= YOUR GOAL =
For the data below, restate word for word only the lines from the line containing "decoding, and an" through the line containing "match value_of c with", both ends included.

Saved entries
======
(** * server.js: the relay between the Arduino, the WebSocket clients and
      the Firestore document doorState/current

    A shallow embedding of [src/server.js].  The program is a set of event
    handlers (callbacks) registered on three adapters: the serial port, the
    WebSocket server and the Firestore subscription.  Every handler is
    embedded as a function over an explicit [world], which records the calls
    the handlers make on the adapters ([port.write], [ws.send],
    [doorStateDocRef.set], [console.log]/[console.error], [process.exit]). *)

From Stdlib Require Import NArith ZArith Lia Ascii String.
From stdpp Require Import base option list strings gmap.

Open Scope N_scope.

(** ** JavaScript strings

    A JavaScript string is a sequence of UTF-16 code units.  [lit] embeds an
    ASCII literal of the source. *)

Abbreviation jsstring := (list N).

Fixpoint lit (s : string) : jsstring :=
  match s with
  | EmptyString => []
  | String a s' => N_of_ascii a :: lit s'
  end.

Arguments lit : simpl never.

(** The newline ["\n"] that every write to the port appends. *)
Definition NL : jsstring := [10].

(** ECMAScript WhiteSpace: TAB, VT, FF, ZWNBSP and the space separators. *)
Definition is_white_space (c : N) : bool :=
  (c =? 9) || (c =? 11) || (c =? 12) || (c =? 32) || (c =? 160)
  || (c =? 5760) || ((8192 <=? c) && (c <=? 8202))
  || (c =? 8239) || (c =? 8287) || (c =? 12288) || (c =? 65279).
======
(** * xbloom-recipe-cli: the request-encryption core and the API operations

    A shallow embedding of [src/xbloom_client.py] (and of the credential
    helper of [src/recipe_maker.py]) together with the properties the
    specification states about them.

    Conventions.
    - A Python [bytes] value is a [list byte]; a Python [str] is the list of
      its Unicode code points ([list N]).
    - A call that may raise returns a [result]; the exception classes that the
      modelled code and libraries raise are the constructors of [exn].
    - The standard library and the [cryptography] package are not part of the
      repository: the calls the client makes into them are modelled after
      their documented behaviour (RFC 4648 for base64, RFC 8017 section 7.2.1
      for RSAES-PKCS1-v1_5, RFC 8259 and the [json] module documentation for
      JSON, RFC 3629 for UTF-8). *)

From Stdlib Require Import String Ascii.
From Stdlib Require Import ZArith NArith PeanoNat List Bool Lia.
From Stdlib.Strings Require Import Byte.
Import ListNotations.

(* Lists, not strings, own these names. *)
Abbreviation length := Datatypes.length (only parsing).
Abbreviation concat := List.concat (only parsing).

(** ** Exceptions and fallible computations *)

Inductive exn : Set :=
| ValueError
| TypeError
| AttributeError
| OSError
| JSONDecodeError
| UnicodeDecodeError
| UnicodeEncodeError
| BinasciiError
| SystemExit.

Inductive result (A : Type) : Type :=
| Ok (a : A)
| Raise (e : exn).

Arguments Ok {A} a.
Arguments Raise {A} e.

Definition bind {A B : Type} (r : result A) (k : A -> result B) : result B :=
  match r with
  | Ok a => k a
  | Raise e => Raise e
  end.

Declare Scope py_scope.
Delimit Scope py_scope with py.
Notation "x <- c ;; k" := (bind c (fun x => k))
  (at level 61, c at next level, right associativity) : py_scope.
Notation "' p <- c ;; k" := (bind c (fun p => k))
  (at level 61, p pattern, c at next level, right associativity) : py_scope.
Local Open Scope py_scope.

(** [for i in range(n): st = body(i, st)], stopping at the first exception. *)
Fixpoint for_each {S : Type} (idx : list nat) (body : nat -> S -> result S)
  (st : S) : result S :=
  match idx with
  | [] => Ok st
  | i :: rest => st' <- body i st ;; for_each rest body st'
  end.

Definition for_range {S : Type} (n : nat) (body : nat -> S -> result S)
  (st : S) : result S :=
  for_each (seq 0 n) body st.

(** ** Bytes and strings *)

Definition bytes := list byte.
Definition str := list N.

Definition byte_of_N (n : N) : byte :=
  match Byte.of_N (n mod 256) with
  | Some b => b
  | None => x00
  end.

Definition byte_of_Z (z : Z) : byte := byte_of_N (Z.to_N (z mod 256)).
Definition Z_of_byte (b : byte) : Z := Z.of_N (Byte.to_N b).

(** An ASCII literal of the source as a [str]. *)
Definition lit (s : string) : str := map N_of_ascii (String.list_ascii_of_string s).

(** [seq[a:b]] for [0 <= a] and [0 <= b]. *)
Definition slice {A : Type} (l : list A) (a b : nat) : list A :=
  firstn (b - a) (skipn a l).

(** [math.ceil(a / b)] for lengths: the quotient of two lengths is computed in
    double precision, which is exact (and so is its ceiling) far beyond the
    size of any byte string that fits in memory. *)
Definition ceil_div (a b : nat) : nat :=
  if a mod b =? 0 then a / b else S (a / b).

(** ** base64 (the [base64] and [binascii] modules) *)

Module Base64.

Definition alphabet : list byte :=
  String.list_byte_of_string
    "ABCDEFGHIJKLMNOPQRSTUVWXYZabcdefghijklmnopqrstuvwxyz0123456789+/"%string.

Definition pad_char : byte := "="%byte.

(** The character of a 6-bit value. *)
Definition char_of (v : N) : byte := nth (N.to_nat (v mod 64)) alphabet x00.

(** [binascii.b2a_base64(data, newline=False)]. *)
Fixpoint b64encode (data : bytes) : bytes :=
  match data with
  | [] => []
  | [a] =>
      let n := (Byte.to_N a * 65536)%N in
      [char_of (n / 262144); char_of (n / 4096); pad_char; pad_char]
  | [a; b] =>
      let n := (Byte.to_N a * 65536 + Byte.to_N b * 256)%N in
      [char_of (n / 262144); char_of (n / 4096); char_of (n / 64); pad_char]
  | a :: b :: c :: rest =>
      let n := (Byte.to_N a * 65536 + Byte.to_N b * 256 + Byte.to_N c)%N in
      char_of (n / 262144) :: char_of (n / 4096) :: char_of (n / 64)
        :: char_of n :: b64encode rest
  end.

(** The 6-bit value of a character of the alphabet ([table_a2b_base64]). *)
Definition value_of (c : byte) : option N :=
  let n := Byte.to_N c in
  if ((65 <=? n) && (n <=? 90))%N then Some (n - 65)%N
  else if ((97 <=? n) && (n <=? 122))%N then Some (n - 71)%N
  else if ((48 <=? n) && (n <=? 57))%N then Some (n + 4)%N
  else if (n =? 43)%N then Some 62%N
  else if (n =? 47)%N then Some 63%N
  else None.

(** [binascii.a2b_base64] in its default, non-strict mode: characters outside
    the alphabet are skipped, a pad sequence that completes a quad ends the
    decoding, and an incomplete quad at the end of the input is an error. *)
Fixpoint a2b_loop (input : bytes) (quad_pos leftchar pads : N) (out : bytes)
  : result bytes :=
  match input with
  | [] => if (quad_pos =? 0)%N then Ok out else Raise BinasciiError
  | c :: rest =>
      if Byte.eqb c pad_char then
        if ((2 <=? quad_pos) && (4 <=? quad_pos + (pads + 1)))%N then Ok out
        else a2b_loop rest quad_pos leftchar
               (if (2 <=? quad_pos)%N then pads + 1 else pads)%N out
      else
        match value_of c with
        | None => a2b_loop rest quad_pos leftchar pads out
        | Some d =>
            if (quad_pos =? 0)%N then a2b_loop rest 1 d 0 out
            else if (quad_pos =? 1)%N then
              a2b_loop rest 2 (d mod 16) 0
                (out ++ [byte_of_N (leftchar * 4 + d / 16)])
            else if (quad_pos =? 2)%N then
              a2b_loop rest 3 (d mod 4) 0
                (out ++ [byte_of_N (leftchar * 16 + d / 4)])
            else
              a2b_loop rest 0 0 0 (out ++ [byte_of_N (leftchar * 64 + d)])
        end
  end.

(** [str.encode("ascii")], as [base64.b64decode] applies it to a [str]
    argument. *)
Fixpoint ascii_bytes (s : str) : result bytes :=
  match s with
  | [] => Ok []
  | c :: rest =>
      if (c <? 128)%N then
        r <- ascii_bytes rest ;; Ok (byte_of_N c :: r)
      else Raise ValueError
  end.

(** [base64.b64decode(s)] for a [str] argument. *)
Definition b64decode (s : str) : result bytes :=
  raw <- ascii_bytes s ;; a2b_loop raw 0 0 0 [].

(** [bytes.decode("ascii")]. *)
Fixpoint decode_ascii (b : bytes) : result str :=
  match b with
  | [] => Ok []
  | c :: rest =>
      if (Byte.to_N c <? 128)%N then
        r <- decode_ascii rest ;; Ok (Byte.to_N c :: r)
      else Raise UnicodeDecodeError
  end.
======
= RESULT OF THIS TASK =
    decoding, and an incomplete quad at the end of the input is an error. *)
Fixpoint a2b_loop (input : bytes) (quad_pos leftchar pads : N) (out : bytes)
  : result bytes :=
  match input with
  | [] => if (quad_pos =? 0)%N then Ok out else Raise BinasciiError
  | c :: rest =>
      if Byte.eqb c pad_char then
        if ((2 <=? quad_pos) && (4 <=? quad_pos + (pads + 1)))%N then Ok out
        else a2b_loop rest quad_pos leftchar
               (if (2 <=? quad_pos)%N then pads + 1 else pads)%N out
      else
        match value_of c with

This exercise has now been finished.